I'm trying to write my unit tests for a Lambda function that communicates with DynamoDB. I'm using moto but it isn't mocking anything. Whenever I call something in boto3, it communicates using my AWS CLI profile to the actual API and not a mock one. Why is this happening?
Here's the code:
### Unit test for the visitorCounterLambda function
from visitorCounterLambda import handler
import boto3
from moto import mock_dynamodb2
def setUp(self):
#pass
self.region = 'us-east-2'
@mock_dynamodb2
def test_handler():
dynamodb = boto3.client('dynamodb')
ddbTableName = "myDDBtable"
# table = dynamodb.create_table(
# TableName = ddbTableName,
# BillingMode='PAY_PER_REQUEST',
# AttributeDefinitions=[
# {
# 'AttributeName': 'id',
# 'AttributeType': 'S'
# },
# ],
# KeySchema=[
# {
# 'AttributeName': 'id',
# 'KeyType': 'HASH'
# },
# ]
# )
tablesListed = dynamodb.list_tables()
print(tablesListed)
if __name__ == '__main__':
test_handler()
print(tablesListed) returns my actual tables from my actual account. If I uncomment the create_table command, it creates the table in my AWS account as well.

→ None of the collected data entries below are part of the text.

Lemma reap_loop_ok fuel timeout now i k w R N d : lists w (d_cap d) R N -> holds R N d -> d_next d = s_next_peer_id w -> (length N - i <= fuel)%nat -> Forall (fun nb => stale timeout now nb = false) (take i N) -> u32 k = k ->
  wp (reap_loop fuel timeout now i k) (fun r w' => r = u32 (k + zlen (late_ids timeout now (d_peers d))) /\ repr w' (reaped timeout now d, env w)) w.
Proof.
  revert i k w R N d. induction fuel as [|fuel IH]; intros i k w R N d HL HH Hnx Hf Hi Hk; cbn [reap_loop]; wstep; wstep; rewrite <- (ls_nn _ _ _ _ HL); (destruct (Nat.leb_spec (length N) i) as [Hle|Hlt]; [|try lia]).
  1, 2: rewrite take_ge in Hi by done; destruct (all_fresh timeout now R N d HH Hi) as [-> ->]; wstep; (split; [by rewrite Z.add_0_r|]); by exists R, N.
  wstep. wstep. destruct (lookup_lt_is_Some_2 N i Hlt) as [nb Hnb]. assert (Hfit : (s_nn w <= length (s_neighbors w))%nat) by (rewrite <- (ls_nn _ _ _ _ HL), <- (ls_N _ _ _ _ HL), length_take; lia).
  destruct (peer_at w N i nb Hfit (ls_N _ _ _ _ HL) Hnb) as [Hnb' _]. wstep. apply (wp_chk _ nb); [done|]. destruct (stale timeout now nb) eqn:Est; cbn [negb].
  - wstep. eapply wp_mono; [by apply (drop_peer_wp w (d_cap d) R N)|]. intros rc w1 (R1 & Ew1 & HL1 & Hif). assert (HH1 : holds R1 N (set_rows (filter (fun kv => kv.1.1 <> nb_id nb) (d_rows d)) d)).
    { destruct (Z.eqb_spec (nb_id nb) 0) as [Hz|Hz]; destruct Hif as [_ HR]; [|by eapply holds_dropped]. subst R1. eapply holds_dropped; [done|]. rewrite Hz. rewrite filter_id; [done|]. destruct HH as [_ _ Hg _ _ _ _]. eapply Forall_impl; [exact Hg|]. intros r [[Hfl _]|[_ Hp]]; unfold of_peer; [apply local_row in Hfl as [-> _]; done|]. rewrite (proj2 (Z.eqb_neq _ _) Hp). apply andb_false_r. }
    assert (Enn : s_nn w1 = s_nn w /\ s_neighbors w1 = s_neighbors w /\ env w1 = env w /\ s_next_peer_id w1 = s_next_peer_id w) by (by rewrite Ew1). destruct Enn as (E1 & E2 & E3 & E4).
    wstep. rewrite (ls_nn _ _ _ _ HL), <- E1, <- E2. eapply wp_mono; [by apply (take_out_wp w1 (d_cap d) R1 N)|]. intros l w2 (-> & N' & HL2 & Hwo). wstep. wstep. pose proof (holds_without R1 N N' i nb _ HH1 Hnb Hwo) as HH2. cbn [d_peers set_rows] in HH2.
    assert (Hd : d_peers d !! zenoh_id nb = Some (nbr_kv nb).2). { destruct HH as [_ _ _ Hp Hn _ _]. rewrite Hp. apply ltm_lookup; [done|]. apply list_elem_of_fmap. exists nb. split; [done|]. by eapply list_elem_of_lookup_2. }
    assert (Hlate : late timeout now (nbr_kv nb).2 = true). { destruct HH as [_ _ _ _ _ Ha _]. rewrite Forall_forall in Ha. unfold stale in Est. rewrite (Ha nb) in Est by (by eapply list_elem_of_lookup_2). exact Est. }
    eapply wp_mono; [eapply (IH i (u32 (k + 1)) _ R1 N' (set_peers (delete (zenoh_id nb) (d_peers d)) (set_rows (filter (fun kv => kv.1.1 <> nb_id nb) (d_rows d)) d)))|].
    + exact HL2.
    + exact HH2.
    + cbn. by rewrite E4.
    + destruct Hwo as [_ Hp]. rewrite Hp, length_app, length_take, length_drop. lia.
    + destruct Hwo as [-> _]. done.
    + unfold u32. by rewrite Zmod_mod.
    + intros r w' [-> Hrep]. pose proof (reaped_step timeout now d _ _ Hd Hlate) as Estep. cbn [nbr_kv snd p_id] in Estep. rewrite Estep in Hrep. split.
      * rewrite (late_ids_delete timeout now _ _ _ Hd Hlate). cbn [d_peers set_peers set_rows length]. rewrite u32_add. f_equal. lia.
      * cbn [env set_nbrs] in Hrep. by rewrite <- E3.
  - eapply IH; [done..|lia| |done]. rewrite (take_S_r _ _ nb) by done. apply Forall_app. by split; [|constructor].
Qed.

Lemma reap_ok timeout w x : repr w x -> wp (pm_metal_neighbors_reap timeout) (fun rc w' => rc = (db_reap timeout x).2 /\ repr w' (db_reap timeout x).1) w.
Proof.
  destruct x as [d e]. intros (R & N & HL & HH & Hnx & He). cbn [fst snd] in *. subst e. unfold pm_metal_neighbors_reap, db_reap. wstep. unfold on_env, wp at 1. destruct (mesh_us (env w)) as [e t]. wstep. wstep.
  eapply wp_mono; [apply (reap_loop_ok _ timeout (i64 t) 0 0 (set_env e w) R N d); try done|].
  - by apply lists_env.
  - rewrite (ls_nn _ _ _ _ HL). cbn. lia.
  - intros r w' [-> Hrep]. done.
Qed.

Lemma hear_ok payload w x : match row_fields payload with Some (zid, _, nm, _, _) => zlen zid < 128 /\ zlen nm < 64 | None => True end -> repr w x ->
  wp (mesh_recv ulong_max payload) (fun _ w' => 0 = (db_hear payload x).2 /\ repr w' (db_hear payload x).1) w.
Proof.
  unfold mesh_recv, db_hear. destruct (row_fields payload) as [[[[[zid h] nm] fqn] port]|]; [|by intros; wstep]. intros [Hz Hnm] Hrep. destruct x as [d e]. wstep. unfold on_env, wp at 1. destruct Hrep as (R & N & HL & HH & Hnx & He). cbn [fst snd] in *. subst e. destruct (mesh_zid (env w)) as [e own]. cbn [env set_env].
  assert (Hrep : repr (set_env e w) (d, e)) by (exists R, N; split; [by apply lists_env|done]). destruct (match own with Some own => _ | None => _ end); [wstep; by split|].
  wstep. eapply wp_mono; [by apply (nbr_add_ok zid h _ _ (d, e))|]. intros id w1 [-> Hrep1]. destruct (db_add zid h _ (d, e)) as [x1 id]. cbn [fst snd] in *. destruct (0 <? id); [|wstep; by split].
  wstep. eapply wp_mono; [by apply (seen_ok zid)|]. intros rc w2 [_ Hrep2]. wstep. eapply wp_mono; [by apply (remote_ok nm)|]. intros rc2 w3 [_ Hrep3]. wstep. by split.
Qed.

(** ** Calls in any order *)

Inductive call := Register (s : service) | Remote (name fqn : list Z) (port id : Z) | DropPeer (id : Z) | Add (zid h : list Z) (cp : Z) | Seen (zid : list Z) | Drop (zid : list Z) | Reap (timeout : Z) | Hear (payload : list Z).
Definition do_call (c : call) : @Services.W E Z :=
  match c with
  | Register s => pm_metal_services_register (Some s)
  | Remote nm fqn port id => pm_metal_services_register_remote (Some nm) (Some fqn) port id
  | DropPeer id => pm_metal_services_drop_peer id
  | Add zid h cp => pm_metal_neighbors_add (Some zid) (Some h) cp
  | Seen zid => pm_metal_neighbors_seen (Some zid)
  | Drop zid => pm_metal_neighbors_drop (Some zid)
  | Reap timeout => pm_metal_neighbors_reap timeout
  | Hear payload => mesh_recv ulong_max payload ;; ret 0
  end.
Fixpoint do_calls (l : list call) : @Services.W E (list Z) := match l with [] => ret [] | c :: t => r <- do_call c ;; rs <- do_calls t ;; ret (r :: rs) end.

Definition db_call (c : call) : db * E -> (db * E) * Z :=
  match c with
  | Register s => db_register s | Remote nm fqn port id => db_remote nm fqn port id | DropPeer id => db_drop_peer id | Add zid h cp => db_add zid h cp
  | Seen zid => db_seen zid | Drop zid => db_drop zid | Reap timeout => db_reap timeout | Hear payload => db_hear payload
  end.
Fixpoint db_calls (l : list call) (x : db * E) : (db * E) * list Z := match l with [] => (x, []) | c :: t => let '(x, r) := db_call c x in let '(x, rs) := db_calls t x in (x, r :: rs) end.

(** Names and identities that the fields hold whole. *)
Definition tidy (c : call) : Prop :=
  match c with
  | Remote nm _ _ _ => zlen nm < 64
  | Add zid _ _ => zlen zid < 128
  | Hear payload => match row_fields payload with Some (zid, _, nm, _, _) => zlen zid < 128 /\ zlen nm < 64 | None => True end
  | _ => True
  end.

What am I missing here? Thanks
In my humble opinion: stay away from moto. Each and every single version comes with other issues.
Rewritting the whole test suite to go out of such a dependency is a pain, and of course always come at the wrong time, Murphy's law.
Mock AWS dependencies yourself for unit testing, and rely on integration tests to confirm the whole thinkg is working.